The squad—now a ragtag bunch of journalists, cops, and barflies—set out like a half-hearted horror film militia. They armed themselves with whatever they could find: broomsticks, umbrellas, rolled up copies of last week’s newspaper. They trudged through the puddles, squaring off against whatever haunted costume came their way, slowly shepherding them towards the town triangle.
Near the library, a ghost costume hovered above the pavement, dragging its sheer white fabric across the wet ground, moaning in a thin, static scream. McCobb took one look and let out a hollow laugh. “We don’t have enough sage in this town for that one,” he muttered, his flashlight’s glow trembling with fright.
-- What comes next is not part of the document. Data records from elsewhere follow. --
(* ===== verification/AgentProviderEvents.v ===== *)
(** * Events of an agent provider

    [contracts/src/agent_provider/events.rs]: the pages in which a provider hands out the events of a
    run, and the receipts that answer them; and the batches of [contracts/src/node/agent_provider.rs]
    that carry a page from a node.  A page covers a segment of the provider's event sequence; the theorems
    say what a consumer that follows the cursor has seen. *)

From Stdlib Require Import ZArith NArith Lia String.
From stdpp Require Import sorting.
From S2P Require Import Prelude RustStd External Text Resources NodeArtifacts AgentProvider AgentProviderRuns NodeRunBindings.

Definition AGENT_PROVIDER_MAX_EVENTS_PER_PAGE : N := 64.
Definition AGENT_PROVIDER_MAX_EVENT_TEXT_BYTES : N := 65536.
Definition AGENT_PROVIDER_MAX_FAILURE_BYTES : N := 16384.
Definition AGENT_PROVIDER_MAX_TOOL_PAYLOAD_BYTES : N := 9007199254740991.

Module EventSyntax.
Definition next_sequence (after : option N) : result N :=
  match after with
  | Some value => ok_or (checked_add value 1) "Agent provider event cursor overflowed"
  | None => Ok 0%N
  end.

Definition validate_bounded_content (label value : string) (max : N) : result unit :=
  if str_is_empty value || (max <? str_len value)%N || contains_any [NUL] value
  then errf "{label} bounds are invalid" [FStr label]
  else Ok tt.

Definition validate_single_line (label value : string) (max : N) : result unit :=
  if str_is_empty (trim value) || (max <? str_len value)%N || contains_any [NUL; CR; LF] value
  then errf "{label} must be a bounded nonempty single-line value" [FStr label]
  else Ok tt.

Definition validate_digest (label value : string) : result unit :=
  if is_sha256_digest value then Ok tt
  else errf "{label} must use canonical lowercase SHA-256 syntax" [FStr label].
End EventSyntax.
Import EventSyntax.

Module AgentProviderEventPageRequestV1.
Record t := Mk {
  schema : string;
  identity : AgentProviderRunIdentityV1.t;
  after_event_sequence : option N;
  limit : N;
}.

Definition SCHEMA : string := "a3s.cloud.agent-provider-event-page-request.v1".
As they corralled the ghost down toward the triangle, a screech from 17th Avenue turned everyone’s heads. There, under the one working streetlight, was the ultimate showdown: an inflatable dinosaur facing off against a towering knight in plastic armor, their battle illuminated in the eerie glow.
Grimshaw, grinning despite the horror, shouted, “Get the camera, Terry!”
Terry, the paper’s most cynical reporter, shook his head but raised his trusty camera to capture the spectacle. “If I survive this, it’ll be the best shot I’ve ever gotten,” he muttered, snapping pictures as the knight’s foam sword slapped uselessly against the dinosaur’s bouncy hide.
When dawn finally broke, streaks of watery light fell over the triangle, revealing the battlefield scattered with fallen costumes—lifeless once more. A werewolf mask floated in a puddle, deflated and benign. The night’s parade of horrors had come to an end, but the adrenaline still crackled in the air, sparking like a live wire.
As the town began to wake, Grimshaw, soaked but triumphant, led the group back to the newsroom. He dropped into his creaky desk chair surrounded by only the light of his monitor, his fingers hovering above the keyboard, an exhausted yet ecstatic grin spreading across his face. This was the kind of night that made his job feel worthwhile, the kind of night he would immortalize in print for years to come.
He began typing, the keys clicking in rapid succession as he carved out the headline: “Nightmare Before Halloween: Central City’s Costume Calamity.”
Lost in his work, he didn’t notice how the edges of his computer screen seemed to warp, almost… pulsing. The monitor flickered, casting strange shadows that crept up his hands, stretching across the keyboard like dark veins.
He blinked, leaning closer, his brow furrowing. “What the h…”
And then, with a sudden snap, the screen opened wide, revealing rows of pixelated fangs, glinting with a hungry, digital menace. Grimshaw’s last breath hitched in his throat, his fingers frozen on the keys as the monitor’s jaws stretched wider, wider, and wider, until it lunged forward and swallowed him whole in one swift bite.
Silence fell over the newsroom, punctuated only by the faint, ghostly hum of the printer, spitting out Grimshaw’s final headline. The computer’s screen flickered with shades of black and green one last time before settling back to normal, as if nothing had ever happened.
The printer stuttered, finishing Grimshaw’s last words:
"Nightmare Before Halloween: Local Editor Disappears in Halloween Horror."
As the first beams of sunlight cracked through the closed blinds, the newsroom lay empty, bathed in a ghostly light. And in the soft glow of the monitor, the headline flickered, waiting for someone—anyone—to read Grimshaw’s final story.